Les joyeuses colonies de Vacances

Je venais d’avoir 18 ans. A ce moment-là j’étais un jeune animateur débutant de centre de Vacances dans le Sud de la France. De la même manière que les anciens cancres font de bons professeurs, ceux qui n’ont jamais été colons sont des animateurs hors pairs. C’était mon cas, bien que n’ayant jamais été moi-même envoyé par mes parents dans un de ces camps de divertissements obligés pour préados, j’avais ce job d’été dans la peau - dorée au soleil d’août un peu venteux, mon enthousiasme. Mon dynamisme et mon physique de minet brun aux cheveux longs faisaient de moi l’animateur à la mode, celui que les gamins adoraient et suivaient dans tous
ces délires que j’improviserais au fur et à mesure.

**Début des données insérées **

Lemma step_healthy w e w' : e <> Close -> healthy w -> step w e = Some w' -> healthy w'.
Proof.
  intros Hne (Hc & Hcr & Hp & Hd). unfold healthy. destruct e; simpl; try done.
  - rewrite Hc. case_bool_decide; [|done]. by intros [= <-].
  - destruct (phase w) eqn:Ep, (queue w); rewrite ?Hc; intros [= <-]; simpl; rewrite Ep; by split_and!.
  - destruct (phase w) eqn:Ep; intros [= <-]; simpl; by split_and!.
  - destruct (phase w) eqn:Ep, (queue w); rewrite ?Hc; intros [= <-]; simpl; rewrite ?Ep; by split_and!.
Qed.

(** As long as the writer is not closed, no schedule crashes it.  Once it is
    closed every further log line panics in its caller, and a flush that the
    goroutine takes up when it has emptied the closed queue crashes the process. *)
Theorem asyncWriter_crashes_after_close size es w :
  reaches size es w ->
  (~ In Close es -> crashes w = [] /\ phase w <> RunPanicked) /\
  (In Close es ->
     (forall p, exists w', step w (Write p) = Some w' /\ crashes w' = ("send on closed channel" :: crashes w)%list) /\
     (phase w = RunSelect ->
        exists w', steps w (Flush :: repeat Drain (S (length (queue w)))) = Some w' /\ phase w' = RunPanicked)).
Proof.
  intros H. split.
  - intros Hn. assert (Hh : healthy w); [|by destruct Hh as (_ & ? & ? & _)].
    revert H. unfold reaches. assert (H0 : healthy (newAsyncWriter size)) by done. revert H0.
    generalize (newAsyncWriter size). induction es as [|e es IH]; simpl; intros w0 H0; [by intros [= <-]|].
    intros (w1 & H1 & H2)%bind_Some. apply (IH ltac:(intros ?; apply Hn; by right) w1); [|done].
    eapply step_healthy; [|done..]. intros ->. apply Hn. by left.
  - intros Hc. assert (Hcl : closed w = true) by by eapply reaches_closed. split.
    + intros p. simpl. rewrite Hcl. eauto.
    + intros Hph. cbn [steps step]. rewrite Hph. cbn [mbind option_bind].
      set (w1 := Build_asyncWriter _ _ _ _ _ _ _ _ _).
      assert (Hg : forall q w2, queue w2 = q -> closed w2 = true -> (exists id, phase w2 = RunDrain id) ->
        exists w', steps w2 (repeat Drain (S (length q))) = Some w' /\ phase w' = RunPanicked);
        [|apply (Hg (queue w) w1); [done|done|by eexists]].
      intros q. induction q as [|b q IH]; intros w2 Hq Hc2 (id & Hid).
      * cbn [length repeat steps step]. rewrite Hid, Hq, Hc2. simpl. eauto.
      * change (S (length (b :: q))) with (S (S (length q))).
        cbn [repeat steps step]. rewrite Hid, Hq. cbn [mbind option_bind].
        apply (IH (forward w2 b q)); [done|done|by exists id].
Qed.

(** ** The package-level logger *)

(** [slogger], [state] and [logLevel]: every Init makes a new generation of writer. *)
Record package := {
  generations : list asyncWriter; slogger : option nat; state : option nat; logLevel : Z
}.
Definition initial : package :=
  {| generations := []; slogger := None; state := None; logLevel := LevelInfo |}.

Inductive Format : Type := FormatJSON | FormatText.
Record Config := { cfgLevel : string; cfgFormat : Format; cfgRedact : RedactMode; cfgSinks : list string }.

Definition closeGeneration (g : option nat) (ws : list asyncWriter) : list asyncWriter :=
  match g with
  | Some i => match ws !! i with Some w => match step w Close with Some w' => <[i := w']> ws | None => ws end
                               | None => ws end
  | None => ws
  end.
Definition refused (cfg : Config) : bool :=
  match cfgFormat cfg, cfgSinks cfg with FormatText, _ :: _ => true | _, _ => false end.
Definition Init (cfg : Config) (s : package) : package * option error :=
  if refused cfg then
    (s, Some (Errorf "refusing to ship text-formatted logs to remote sinks; use FormatJSON"))
  else
    let new := length (generations s) in
    ({| generations := (closeGeneration (state s) (generations s) ++ [newAsyncWriter asyncQueueSize])%list;
        slogger := Some new; state := Some new; logLevel := parseLevel (cfgLevel cfg) |}, None).
Definition CloseLogger (s : package) : package :=
  {| generations := closeGeneration (state s) (generations s); slogger := slogger s; state := None;
     logLevel := logLevel s |}.
Definition SetLevel (level : string) (s : package) : package :=
  {| generations := generations s; slogger := slogger s; state := state s; logLevel := parseLevel level |}.
(** The write of a log call that loaded generation [g]; the first logger discards. *)
Definition logOn (g : option nat) (p : string) (s : package) : option package :=
  match g with
  | None => Some s
  | Some i =>
      w ← generations s !! i; w' ← step w (Write p);
      Some {| generations := <[i := w']> (generations s); slogger := slogger s; state := state s;
              logLevel := logLevel s |}
  end.
Definition crashed (s : package) : Prop := exists w, In w (generations s) /\ crashes w <> [].

Lemma closeGeneration_closed i w ws :
  ws !! i = Some w -> exists w', closeGeneration (Some i) ws !! i = Some w' /\ closed w' = true.
Proof.
  intros Hi. unfold closeGeneration. rewrite Hi. simpl.
  rewrite list_lookup_insert_eq by eauto using lookup_lt_Some. eauto.
Qed.

Lemma logOn_closed i w p s :
  generations s !! i = Some w -> closed w = true ->
  exists s', logOn (Some i) p s = Some s' /\ crashed s'.
Proof.
  intros Hi Hc. unfold logOn. rewrite Hi. simpl. rewrite Hc. simpl. eexists. split; [done|].
  eexists. split.
  - apply list_elem_of_In, (list_elem_of_lookup_2 _ i). simpl.
    by rewrite list_lookup_insert_eq by eauto using lookup_lt_Some.
  - done.
Qed.

(** A log call that loaded the logger before Init or Close replaced it panics
    when it writes afterwards; after Close so does every log call, because the
    closed logger stays the current one. *)
Theorem logging_across_swap_panics cfg s i w p :
  state s = Some i -> generations s !! i = Some w -> refused cfg = false ->
  (exists s', logOn (Some i) p (Init cfg s).1 = Some s' /\ crashed s') /\
  (exists s', logOn (Some i) p (CloseLogger s) = Some s' /\ crashed s') /\
  (slogger s = state s -> exists s', logOn (slogger (CloseLogger s)) p (CloseLogger s) = Some s' /\ crashed s').
Proof.
  intros Hst Hi Href. destruct (closeGeneration_closed i w _ Hi) as (w' & Hw' & Hc).
  assert (Hclose : exists s', logOn (Some i) p (CloseLogger s) = Some s' /\ crashed s').
  { apply (logOn_closed i w'); [|done]. unfold CloseLogger. rewrite Hst. exact Hw'. }
  split_and!; [|done|].
  - apply (logOn_closed i w'); [|done]. unfold Init. rewrite Href, Hst. cbn [generations fst].
    by apply lookup_app_l_Some.
  - intros Heq. unfold CloseLogger at 1. cbn [slogger]. by rewrite Heq, Hst.
Qed.

(** ** The HTTP sink *)

Module HTTPSink.

(** The answer to one attempt: [http.NewRequest] refused the URL, the transport
    failed, or a response with its status. *)
Inductive answer : Type :=
  | BadRequest
  | Failed
  | Answered (status : Z).

(** [post] of a non-empty body: the delays slept (milliseconds) and whether a
    response below 500 was received, given what the attempts were answered. *)
Fixpoint postFrom (left_ : nat) (attempt : Z) (answers : list answer) : list Z * bool :=
  match left_ with
  | O => ([], false)
  | S left_ =>
      let again := let '(ds, ok) := postFrom left_ (attempt + 1) (tl answers) in
                   ((attempt + 1) * 100 :: ds, ok) in
      match hd Failed answers with
      | BadRequest => ([], false)
      | Failed => again
      | Answered st => if st <? 500 then ([], true) else again
      end
  end.
Definition deliver (answers : list answer) : list Z * bool := postFrom sinkMaxAttempts 0 answers.

Record httpSink := {
  squeue : list string;
  scapacity : nat;
  sclosed : bool;
  srunning : bool;
  batch : string;
  posts : list string;              (* the bodies handed to deliver *)
  accepted : list string;           (* history: messages that entered the queue *)
  dropped : nat;                    (* history: messages lost to a full queue *)
}.
Definition newHTTPSink (size : nat) : httpSink :=
  {| squeue := []; scapacity := size; sclosed := false; srunning := true; batch := "";
     posts := []; accepted := []; dropped := 0 |}.

(** [post]: nothing for an empty batch; otherwise the batch is copied and reset. *)
Definition post (h : httpSink) : httpSink :=
  if Z.of_nat (String.length (batch h)) =? 0 then h else
  {| squeue := squeue h; scapacity := scapacity h; sclosed := sclosed h; srunning := srunning h;
     batch := ""; posts := (posts h ++ [batch h])%list; accepted := accepted h; dropped := dropped h |}.

Inductive sinkEvent : Type :=
  | SWrite (p : string)
  | SReceive
  | STick
  | SClose.

Definition takeUp (h : httpSink) (b : string) (q : list string) : httpSink :=
  {| squeue := q; scapacity := scapacity h; sclosed := sclosed h; srunning := srunning h;
     batch := batch h +:+ b; posts := posts h; accepted := accepted h; dropped := dropped h |}.
Definition stopped (h : httpSink) : httpSink :=
  {| squeue := squeue h; scapacity := scapacity h; sclosed := sclosed h; srunning := false;
     batch := batch h; posts := posts h; accepted := accepted h; dropped := dropped h |}.

(** A step; [None] while it blocks, [Some None] when the caller panics. *)
Definition sinkStep (h : httpSink) (e : sinkEvent) : option (option httpSink) :=
  match e with
  | SWrite p =>
      if sclosed h then Some None
      else if bool_decide (length (squeue h) < scapacity h)%nat then
        Some (Some {| squeue := (squeue h ++ [p])%list; scapacity := scapacity h; sclosed := false;
                      srunning := srunning h; batch := batch h; posts := posts h;
                      accepted := (accepted h ++ [p])%list; dropped := dropped h |})
      else
        Some (Some {| squeue := squeue h; scapacity := scapacity h; sclosed := false; srunning := srunning h;
                      batch := batch h; posts := posts h; accepted := accepted h; dropped := S (dropped h) |})
  | SReceive =>
      if srunning h then
        match squeue h with
        | b :: q =>
            let h1 := takeUp h b q in
            Some (Some (if sinkBatchBytes <=? Z.of_nat (String.length (batch h1)) then post h1 else h1))
        | [] => if sclosed h then Some (Some (stopped (post h))) else None
        end
      else None
  | STick => if srunning h then Some (Some (post h)) else None
  | SClose =>
      Some (Some {| squeue := squeue h; scapacity := scapacity h; sclosed := true; srunning := srunning h;
                    batch := batch h; posts := posts h; accepted := accepted h; dropped := dropped h |})
  end.

Fixpoint sinkSteps (h : httpSink) (es : list sinkEvent) : option (option httpSink) :=
  match es with
  | [] => Some (Some h)
  | e :: es =>
      match sinkStep h e with
      | Some (Some h') => sinkSteps h' es
      | r => r
      end
  end.

Definition slen (s : string) : Z := Z.of_nat (String.length s).

Definition sink_ok (h : httpSink) : Prop :=
  String.concat "" (accepted h) = String.concat "" (posts h) +:+ batch h +:+ String.concat "" (squeue h) /\
  (length (squeue h) <= scapacity h)%nat /\
  (forall b, In b (posts h) -> b <> "") /\
  slen (batch h) < sinkBatchBytes /\
  (srunning h = false -> squeue h = [] /\ batch h = "" /\ sclosed h = true).

Lemma concat_snoc l (b : string) : String.concat "" (l ++ [b])%list = String.concat "" l +:+ b.
Proof.
  induction l as [|x l IH]; simpl; [done|]. destruct l as [|y l]; simpl in *; [done|].
  by rewrite IH, sapp_assoc.
Qed.

Lemma concat_cons (x : string) l : String.concat "" (x :: l) = x +:+ String.concat "" l.
Proof. destruct l; simpl; [|done]. by rewrite sapp_nil_r. Qed.

Lemma post_ok h :
  String.concat "" (accepted h) = String.concat "" (posts h) +:+ batch h +:+ String.concat "" (squeue h) ->
  (length (squeue h) <= scapacity h)%nat ->
  (forall b, In b (posts h) -> b <> "") ->
  (srunning h = false -> squeue h = [] /\ batch h = "" /\ sclosed h = true) ->
  sink_ok (post h) /\ batch (post h) = "" /\ squeue (post h) = squeue h /\ sclosed (post h) = sclosed h.
Proof.
  intros H1 H2 H3 H4. unfold post. destruct (Z.eqb_spec (Z.of_nat (String.length (batch h))) 0) as [E|E].
  - assert (Hb : batch h = "") by (destruct (batch h); [done|simpl in E; lia]).
    unfold sink_ok. rewrite Hb in *. by split_and!.
  - unfold sink_ok. simpl. split_and!; try done.
    + rewrite H1, concat_snoc. by rewrite sapp_assoc.
    + intros b [Hin|[<-|[]]]%in_app_or; [by apply H3|]. intros Heq. by rewrite Heq in E.
    + intros Hr. destruct (H4 Hr) as (? & ? & ?). done.
Qed.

Ainsi je pouvais décréter et affirmer sans être contredit que sous ma casquette se cachait un troisième œil, que mon doigt avait le pouvoir d’ouvrir les portes des supermarchés, que j’étais un fils caché que le Président de la République avait eu avec une italienne un peu chaude, et j’en passe et des meilleures, tout devenait magie pour des enfants qui, souvent, venaient de famille dans le plus grand dénuement matériel ou affectif. Du coup tout était jeu et invention permanente, ce qui m’allait très bien.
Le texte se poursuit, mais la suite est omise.